Loss to Follow-up and Risk of Incident Blindness Among Patients With Glaucoma in the Intelligent Research in Sight Registry

Williams AM, Liang HW, Lin HS. Ophthalmol Glaucoma. 2025;8(6):544-552. doi:10.1016/j.ogla.2025.05.001

Question

Is there an association between loss to follow-up and risk of incident blindness among patients with primary open-angle glaucoma?

Background/Summary of Findings

Patient education regarding risk for blindness from glaucoma may include established risk factors such as severe-stage disease, older age, Black race, and higher intraocular pressure. Providers typically educate patients on the need for strict medication compliance to lower pressure and slow down disease progression; however, the issue of loss to follow-up in glaucoma is also widespread and needs to be emphasized in patient education.

The Intelligent Research in Sight Registry is the largest ophthalmic clinical registry in the United States. It identified that half of patients with primary open-angle glaucoma lapsed at least 1 calendar year without an encounter between 2014 and 2019. Only one-third of these patients returned to care after being lost to follow-up.

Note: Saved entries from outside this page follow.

Definition demo_fslist : list (option (registered_fs (kmem pmem))) := [Some (mk_registered (text "protofs") (λ _, protofs_mount 64 demo_stale))].

(** The root file system mounted on forty free pages. *)
Lemma demo_mounted : ∃ k' L' H' F' bk,
  vfs_mount 37 (proto_table 37 (λ _ _ k, Some (0, k))) demo_fslist (text "protofs") [] VFS_MOUNT_ROOT demo_fresh = Some (0, k') ∧
  rooted 37 64 k' L' H' F' bk ∧ (∀ i, node_at (k_protofs k') i = None) ∧ (38 ≤ length F')%nat.
Proof.
  destruct (mount_root 37 ltac:(lia) 64 ltac:(done) (λ _ _ k, Some (0, k)) (proto_table 37 (λ _ _ k, Some (0, k))) eq_refl demo_fslist
    (mk_registered (text "protofs") (λ _, protofs_mount 64 demo_stale)) demo_stale demo_fresh [] [] demo_pages) as (k' & L' & H' & F' & bk & Hm & Hro & He & HlF);
    [reflexivity|reflexivity|reflexivity|reflexivity|exact demo_fresh_rep|apply kmem_init_inv, demo_pmem40_rep|vm_compute; lia|reflexivity| |intros e; reflexivity|].
  - apply Forall_replicate. reflexivity.
  - exists k', L', H', F', bk. split_and!; [done|done|done|]. change (length demo_pages) with 40%nat in HlF. lia.
Qed.

(** A directory "usr" in the root. *)
Lemma vfs_create_resolves_witness : ∃ (k k' : kernel (kmem pmem)) r k'',
  vfs_create 37 (proto_table 37 (λ _ _ k, Some (0, k))) (text "/") (text "usr") INODE_TYPE_PARENT 7 0 k = Some (0, k') ∧
  vfs_resolve 37 (proto_table 37 (λ _ _ k, Some (0, k))) (text "//usr") k' = Some (r, k'') ∧ r ≠ NULL ∧ i_type (k_inodes k'' r) = INODE_TYPE_PARENT.
Proof.
  destruct demo_mounted as (k & L & H & F & bk & _ & Hro & He & HlF). pose proof (vo_tree _ _ _ _ _ _ (ro_vfs _ _ _ _ _ _ _ Hro)) as Ht.
  pose proof (shows_empty _ Ht He) as Hsh. pose proof (shows_slot _ _ Ht Hsh ltac:(cbn; lia)) as Hc. change (free_slot (k_protofs k) = 0) in Hc.
  assert (Hin : ([], root_node, root_props) ∈ [(@nil (list Z), root_node, root_props)]) by apply list_elem_of_here.
  destruct (vfs_create_resolves 37 ltac:(lia) 64 ltac:(done) (λ _ _ k, Some (0, k)) (proto_table 37 (λ _ _ k, Some (0, k))) eq_refl
    [] (text "usr") INODE_TYPE_PARENT 7 0 k L H F bk root_node) as (k' & _ & _ & _ & Hcr & _ & _ & _ & r & k'' & Hres & Hrn & _ & Hty).
  - exact Hro.
  - apply Forall_singleton. cbn. lia.
  - change (6 <= length F)%nat. lia.
  - reflexivity.
  - reflexivity.
  - apply (shows_no_child _ _ [] root_node root_props _ Hsh Hin); [done|]. intros j ty Hj. apply list_elem_of_singleton in Hj. discriminate Hj.
  - rewrite Hc. lia.
  - split; reflexivity.
  - by_computation.
  - unfold PROTOFS_MAX_NAME. cbn. lia.
  - done.
  - by_computation.
  - exists k, k', r, k''. split; [exact Hcr|]. split; [exact Hres|]. split; [exact Hrn|exact (proj1 Hty)].
Defined.
(* ===== verification/VirtualTerm.v ===== *)
(** * Virtual terminals (src/device/terminal/virtual_term.c)

    A virtual terminal prints the characters written to it on a text display and
    interprets VT100 escape sequences.  It is the driver of a terminal ([tty]):
    the echo of the line discipline and the writes of the processes go through
    it.  The display is updated by a software timer.

    The theorems show that the cursor never leaves the screen, that the parser
    of escape sequences never writes outside its array of arguments and that it
    reads back the numbers of a sequence, and that text appears on the screen as
    its last lines. *)

From S2P Require Import Prelude CyclicFifo PhysMem PoolAlloc KMem Pid Mmu PageDir Kernel Sync Tty Time Device TextDisplay.

(** ** Model *)

(** src/device/terminal/virtual_term.c:37-37: VT100_STATE_NONE *)
Definition VT100_STATE_NONE : Z := 0.
(** src/device/terminal/virtual_term.c:39-39: VT100_STATE_SIMPLE_ESCAPE *)
Definition VT100_STATE_SIMPLE_ESCAPE : Z := 1.
(** src/device/terminal/virtual_term.c:41-41: VT100_STATE_CSI_ESCAPE *)
Definition VT100_STATE_CSI_ESCAPE : Z := 2.
(** src/device/terminal/virtual_term.c:43-43: VT100_STATE_CSI_QM_ESCAPE *)
Definition VT100_STATE_CSI_QM_ESCAPE : Z := 3.
(** src/device/terminal/virtual_term.c:46-46: VT100_MAX_INTARGS *)
Definition VT100_MAX_INTARGS : Z := 4.
(** src/device/terminal/virtual_term.h:37-37: VT_MINOR_BASE *)
Definition VT_MINOR_BASE : Z := 0.
(** src/device/terminal/virtual_term.h:38-38: VT_MAX_TERMINALS *)
Definition VT_MAX_TERMINALS : Z := 2.

(** src/device/terminal/virtual_term.c: vt100_esc_state *)
Record vt100_esc_state := mk_esc { discovery_state : Z; arguments : list Z; arguments_index : Z }.

(** The [tty] of the instance is kept apart, as the drivers of terminals do not use it. *)
(** src/device/terminal/virtual_term.c: vt_instance *)
Record vt_instance {D : Type} := mk_vt {
  disp : D; posx : Z; posy : Z; saved_posx : Z; saved_posy : Z; esc_state : vt100_esc_state
}.
Arguments vt_instance : clear implicits.
Arguments mk_vt {D}.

This retrospective longitudinal cohort study evaluated rates for incident blindness (visual acuity worse than or equal to 20/200) in 1 or both eyes in 2019 among patients who were not blind in 2014. Based on the American Academy of Ophthalmology Preferred Practice Guidelines, loss to follow-up was defined as the absence of an encounter during any calendar year within the study period.

Fortunately, most patients in the cohort were not lost to follow-up (90.0%). This was followed by 8.8% being lost to follow-up for 1 to 2 years, and 1.1% were lost to follow-up for 3 to 4 years.

Of the 149 172 patients, monocular blindness occurred in 4.2% and binocular blindness occurred in 0.5% over the 6-year period. Patients who were lost to follow-up had greater risk for blindness compared with those with no lapse in care. The risk of blindness after a lapse of 3 to 4 years was higher in Black patients than white patients. Furthermore, Black race was the only race associated with an increased risk for blindness after a lapse of only 1 to 2 years.

Of concern, patients with severe-stage disease or visual impairment at baseline evaluation were at greatest risk of loss to follow-up.

Clinical Value/Implications

Loss to follow-up was identified as an independent risk factor for blindness in this primary open-angle glaucoma population. Black patients faced a higher risk for blindness from loss to follow-up compared with any other race and were the only race who had higher risk for blindness after 1 to 2 years lapse in care. This study highlights the need to address barriers to consistent follow-up adherence and eyecare. Engaging at-risk patients with primary open-angle glaucoma is crucial for reducing these health disparities and mitigating potentially preventable blindness from loss to follow-up.